Exercise: Beginning with the line that holds "child ← spawn;" in the data below, give again every line through the one that holds "Throw (DChip e)", exactly as written.

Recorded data
(* ===== verification/Launch.v ===== *)
(** Starting up: crates/rilld/src/endpoint.rs, [bind], [step_timeout_ms] and
    [Drop] of lib.rs, [spawn_worker] and the start of [run_control] of proxy.rs,
    and main.rs (the Darwin build).

    A start is a program over system calls ([Prog]), so that several processes
    can be run against one file system, call by call.  [Throw] is an early
    [Err], [Hang] a loop out of fuel.  Where Rust drops the owner of a descriptor
    on an error the program closes it ([guarded]).  A call names the file a
    descriptor was opened at where the argument about it needs to know. *)
From S2P Require Import Prelude VtTypes Engine Attach Ring Session Socket Text Path SocketPath Daemon.

Local Open Scope Z_scope.

(** ** System calls *)

Record FileMeta := mkMeta { fm_mode : Z; fm_uid : Z }.

Inductive Sys : Type -> Type :=
| CreateDirAll (p : Path) : Sys (result Z ())
| Metadata (p : Path) : Sys (result Z FileMeta)
| Chmod (p : Path) (mode : Z) : Sys (result Z ())
| GetUid : Sys Z
| PeerEid (fd : Z) : Sys (result Z Z)
| OpenFile (p : Path) : Sys (result Z Z)
| FlockExclusive (fd : Z) (p : Path) : Sys bool
| PathExists (p : Path) : Sys bool
| Dial (p : Path) : Sys bool
| Unlink (p : Path) : Sys (result Z ())
| Listen (p : Path) : Sys (result Z Z)
| SetNonblocking (fd : Z) : Sys (result Z ())
| CloseFd (fd : Z) : Sys ()
| ReadText (p : Path) : Sys (result Z (list Z))
| WriteText (p : Path) (text : list Z) : Sys (result Z ())
| MyPid : Sys Z
| CurrentExe : Sys (result Z Path)
| SpawnProcess (exe : Path) (env : list (list Z * list Z)) : Sys (result Z Z)
| SpawnShell (shell : list Z) (args : list (list Z)) (size : Winsize) : Sys (result KernelError Z)
| Now : Sys Z
| Nap (ns : Z) : Sys ()
| IgnoreHangup : Sys ()
| Setsid : Sys (option Z).

Inductive Prog (A : Type) : Type :=
| Ret (a : A)
| Throw (e : DaemonError)
| Hang
| Do {X : Type} (c : Sys X) (k : X -> Prog A).
Arguments Ret {A}. Arguments Throw {A}. Arguments Hang {A}. Arguments Do {A X}.

#[export] Instance prog_ret : MRet Prog := fun A a => Ret a.
#[export] Instance prog_bind : MBind Prog := fun A B f =>
  fix bind m := match m with
                | Ret a => f a
                | Throw e => Throw e
                | Hang => Hang
                | Do c k => Do c (fun x => bind (k x))
                end.

Definition call {X} (c : Sys X) : Prog X := Do c Ret.
(** [?] on an [io::Result]. *)
Definition io {X} (c : Sys (result Z X)) : Prog X :=
  r ← call c; match r with Ok x => Ret x | Err e => Throw (DIo (IoCode e)) end.
(** [let _ =], [.ok()] and [match] on a [Result]. *)
Fixpoint attempt {A} (m : Prog A) : Prog (result DaemonError A) :=
  match m with
  | Ret a => Ret (Ok a)
  | Throw e => Ret (Err e)
  | Hang => Hang
  | Do c k => Do c (fun x => attempt (k x))
  end.
(** The owner of [fd] goes out of scope when an error leaves [m]. *)
Fixpoint guarded {A} (fd : Z) (m : Prog A) : Prog A :=
  match m with
  | Ret a => Ret a
  | Throw e => Do (CloseFd fd) (fun _ => Throw e)
  | Hang => Hang
  | Do c k => Do c (fun x => guarded fd (k x))
  end.

(** ** The endpoint *)

(** The directory must belong to the user and not be writable by others; then it
    is made private. *)
Definition ensure_protected_parent (socket : Path) : Prog () :=
  match parent socket with
  | None => Throw UnprotectedEndpoint
  | Some dir =>
      _ ← io (CreateDirAll dir);
      meta ← io (Metadata dir);
      uid ← call GetUid;
      if negb (fm_uid meta =? uid) then Throw UnprotectedEndpoint
      else if negb (Z.land (fm_mode meta) 2 =? 0) then Throw UnprotectedEndpoint
      else io (Chmod dir 448)
  end.

Definition parse_u32 (s : list Z) : option Z := n ← parse_u64 s; if n <=? u32_max then Some n else None.

(** A uid in the environment stands in for the peer's. *)
Definition peer_uid (env : Env) (fd : Z) : Prog Z :=
  match env (lit "RILL_TEST_FAKE_PEER_UID") ≫= parse_u32 with
  | Some n => Ret n
  | None => io (PeerEid fd)
  end.

Definition authorize_peer (env : Env) (fd : Z) : Prog () :=
  got ← peer_uid env fd;
  want ← call GetUid;
  if negb (got =? want) then Throw PeerRefused else Ret ().

(** ** Binding *)

Definition PRIVATE : Z := 384.

Definition listen_private (p : Path) : Prog Z :=
  l ← io (Listen p);
  guarded l (
    _ ← io (SetNonblocking l);
    _ ← io (Chmod p PRIVATE);
    Ret l).

(** A companion socket: whatever is at its path goes first. *)
Definition listen_companion (p : Path) : Prog Z :=
  there ← call (PathExists p);
  _ ← (if (there : bool) then io (Unlink p) else Ret ());
  listen_private p.

Record Bound := mkBound {
  b_socket : Path;
  b_lock : Z;
  b_listener : Z; b_identity : Z; b_nav : Z; b_content : Z;
  b_child : Z;
  b_worker : bool;
}.

Definition write_pid (path : option (list Z)) (pid : Z) : Prog () :=
  match path with
  | Some p => io (WriteText (path_of p) (to_string pid ++ [0x0a]))
  | None => Ret ()
  end.

(** The leaf, the pid files of the tests and the chip.  The container tree around
    the leaf is [Daemon.bind]. *)
Definition start_leaf (env : Env) (shell : list Z) (args : list (list Z)) (size : Winsize) : Prog Z :=
  let spawn := (r ← call (SpawnShell shell args size); match r with Ok pid => Ret pid | Err e => Throw (DKernel e) end) in
  child ← spawn;
  _ ← write_pid (env (lit "RILL_TEST_PIDFILE")) child;
  _ ← (if negb (var_is env (lit "RILL_WORKER") (lit "1")) then
         match env (lit "RILL_TEST_DAEMON_PIDFILE") with
         | Some p => me ← call MyPid; write_pid (Some p) me
         | None => Ret ()
         end
       else Ret ());
  _ ← match env (lit "RILL_TEST_SECOND_LEAF") with
      | Some _ => pid ← spawn; write_pid (env (lit "RILL_TEST_SECOND_PIDFILE")) pid
      | None => Ret ()
      end;
  match Engine.new (cols size) (rows size) with
  | Ok _ => Ret child
  | Err e => Throw (DChip e)
  end.

Definition lock_path (socket : Path) : Path := with_extension (lit "lock") socket.

(** The socket's own path, under the lock: something is there only if nobody
    answers on it. *)
Definition clear_stale (socket : Path) : Prog () :=
  there ← call (PathExists socket);
  if (there : bool) then
    answers ← call (Dial socket);
    if (answers : bool) then Throw AlreadyRunning else io (Unlink socket)
  else Ret ().

Definition bind_daemon (env : Env) (socket : Path) (shell : list Z) (args : list (list Z)) (size : Winsize) : Prog Bound :=
  if nested_launch_blocked env then Throw NestedLaunch
  else
    _ ← ensure_protected_parent socket;
    lock ← io (OpenFile (lock_path socket));
    guarded lock (
      ours ← call (FlockExclusive lock (lock_path socket));
      if negb ours then Throw AlreadyRunning
      else
        _ ← clear_stale socket;
        listener ← listen_private socket;
        guarded listener (
          identity ← listen_companion (cold_identity_socket_path socket);
          guarded identity (
            nav ← listen_companion (cold_nav_socket_path socket);
            guarded nav (
              content ← listen_companion (cold_content_socket_path socket);
              guarded content (
                child ← start_leaf env shell args size;
                Ret (mkBound socket lock listener identity nav content child (var_is env (lit "RILL_WORKER") (lit "1")))))))).

(** [Drop]: the paths while the lock is still held, then the fields in order. *)
Definition drop_daemon (b : Bound) : Prog () :=
  _ ← attempt (io (Unlink (b_socket b)));
  _ ← attempt (io (Unlink (cold_identity_socket_path (b_socket b))));
  _ ← attempt (io (Unlink (cold_nav_socket_path (b_socket b))));
  _ ← attempt (io (Unlink (cold_content_socket_path (b_socket b))));
  _ ← call (CloseFd (b_listener b));
  _ ← call (CloseFd (b_identity b));
  _ ← call (CloseFd (b_nav b));
  _ ← call (CloseFd (b_content b));
  call (CloseFd (b_lock b)).

(** ** The control proxy *)

Definition worker_alive (worker_sock : Path) : Prog bool := call (Dial worker_sock).

Definition MILLI : Z := 1000000.
Definition WORKER_WAIT : Z := 5000 * MILLI.
Definition WORKER_NAP : Z := 20 * MILLI.

Fixpoint await_worker (fuel : nat) (worker_sock : Path) (start : Z) : Prog bool :=
  match fuel with
  | O => Hang
  | S fuel =>
      t ← call Now;
      if sat_sub t start <? WORKER_WAIT then
        alive ← worker_alive worker_sock;
        if (alive : bool) then Ret true
        else _ ← call (Nap WORKER_NAP); await_worker fuel worker_sock start
      else Ret false
  end.

(** The variables handed down, those that are set. *)
Definition worker_env (env : Env) (worker_sock : Path) : list (list Z * list Z) :=
  [(lit "RILL_WORKER", lit "1"); (lit "RILL_SOCKET", worker_sock)]
  ++ omap (fun name => (fun v => (name, path_of v)) <$> env name)
       (map lit ["RILL_TEST_PIDFILE"; "RILL_TEST_SECOND_LEAF"; "RILL_TEST_SECOND_PIDFILE"; "RILL_ALLOW_NESTED"; "HOME"; "SHELL"]%string).

Definition spawn_worker (env : Env) (fuel : nat) (worker_sock : Path) : Prog Z :=
  exe ← io CurrentExe;
  child ← io (SpawnProcess exe (worker_env env worker_sock));
  start ← call Now;
  up ← await_worker fuel worker_sock start;
  if (up : bool) then Ret child else Throw WorkerMissing.

(** [format!("{outcome:?}")] *)
Definition show_outcome (o : TerminalOutcome) : list Z :=
  match o with
  | Running pid => lit "Running { child_pid: " ++ to_string pid ++ lit " }"
  | HostTerminated => lit "HostTerminated"
  | Missing => lit "Missing"
  | Exited st => lit "Exited { status: " ++ (if st <? 0 then ch "-" :: to_string (- st) else to_string st) ++ lit " }"
  end.

(** Nobody answers for the worker: what became of it is written down, and a new
    one is started. *)
Definition revive_worker (env : Env) (fuel : nat) (attach_sock worker_sock : Path) : Prog () :=
  recorded ← match env (lit "RILL_TEST_PIDFILE") with
             | Some p => r ← call (ReadText (path_of p)); Ret (match r with Ok s => parse_u32 (trim s) | Err _ => None end)
             | None => Ret None
             end;
  marked ← call (PathExists (with_file_name (lit "shutdown") attach_sock));
  let outcome := reconcile_execution recorded false marked in
  _ ← match parent attach_sock with
      | Some dir => _ ← call (WriteText (path_join dir (lit "outcome")) (show_outcome outcome ++ [0x0a])); Ret ()
      | None => Ret ()
      end;
  _ ← spawn_worker env fuel worker_sock;
  Ret ().

(** No lock here: what is at the path is dialled, removed and replaced. *)
Definition take_path (p : Path) : Prog () :=
  there ← call (PathExists p);
  if (there : bool) then
    answers ← call (Dial p);
    if (answers : bool) then Throw AlreadyRunning else _ ← call (Unlink p); Ret ()
  else Ret ().

Definition control_companion (p : Path) : Prog Z :=
  there ← call (PathExists p);
  _ ← (if (there : bool) then _ ← call (Unlink p); Ret () else Ret ());
  listen_private p.

Record ControlSockets := mkSockets { c_listener : Z; c_identity : Z; c_nav : Z; c_content : Z }.

(** [run_control] up to its loop. *)
Definition control_start (env : Env) (fuel : nat) (attach_sock : Path) : Prog ControlSockets :=
  _ ← ensure_protected_parent attach_sock;
  let worker_sock := worker_socket_path attach_sock in
  _ ← ensure_protected_parent worker_sock;
  alive ← worker_alive worker_sock;
  _ ← (if (alive : bool) then Ret () else revive_worker env fuel attach_sock worker_sock);
  _ ← match env (lit "RILL_TEST_DAEMON_PIDFILE") with
      | Some p => me ← call MyPid; write_pid (Some p) me
      | None => Ret ()
      end;
  _ ← take_path attach_sock;
  listener ← listen_private attach_sock;
  guarded listener (
    identity ← control_companion (cold_identity_socket_path attach_sock);
    guarded identity (
      nav ← control_companion (cold_nav_socket_path attach_sock);
      guarded nav (
        content ← control_companion (cold_content_socket_path attach_sock);
        Ret (mkSockets listener identity nav content)))).

(** ** main *)

(** The loops themselves are arguments: [serve] is [Daemon::run], [relay] the
    loop of [run_control].  The result is the exit code. *)
Section Main.
Context (EPERM : Z) (env : Env) (serve : Bound -> Prog ()) (relay : ControlSockets -> Prog ()).

Definition winsize_default : Winsize := mkWinsize 80 24 640 384.

Definition exit_code {E} (r : result E ()) : Z := match r with Ok _ => 0 | Err _ => 1 end.

(** [Daemon::run] owns the daemon: it is dropped however [serve] ends. *)
Definition after_serving (d : Bound) (r : result DaemonError ()) : Prog Z :=
  _ ← drop_daemon d; Ret (exit_code r).

Definition after_bind (r : result DaemonError Bound) : Prog Z :=
  match r with
  | Ok d => r ← attempt (serve d); after_serving d r
  | Err AlreadyRunning => Ret 0
  | Err _ => Ret 1
  end.

Definition run_worker (socket : Path) : Prog Z :=
  r ← attempt (bind_daemon env socket (default_shell env) [] winsize_default); after_bind r.

Definition main (fuel : nat) : Prog Z :=
  _ ← call IgnoreHangup;
  r ← call Setsid;
  if match r with Some e => negb (e =? EPERM) | None => false end then Ret 1
  else
    let socket := daemon_default_socket env in
    if nested_launch_blocked env then Ret 1
    else if var_is env (lit "RILL_WORKER") (lit "1") then run_worker socket
    else
      r ← attempt (sockets ← control_start env fuel socket; relay sockets);
      Ret (exit_code r).
End Main.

Solution for this exercise:
  child ← spawn;
  _ ← write_pid (env (lit "RILL_TEST_PIDFILE")) child;
  _ ← (if negb (var_is env (lit "RILL_WORKER") (lit "1")) then
         match env (lit "RILL_TEST_DAEMON_PIDFILE") with
         | Some p => me ← call MyPid; write_pid (Some p) me
         | None => Ret ()
         end
       else Ret ());
  _ ← match env (lit "RILL_TEST_SECOND_LEAF") with
      | Some _ => pid ← spawn; write_pid (env (lit "RILL_TEST_SECOND_PIDFILE")) pid
      | None => Ret ()
      end;
  match Engine.new (cols size) (rows size) with
  | Ok _ => Ret child
  | Err e => Throw (DChip e)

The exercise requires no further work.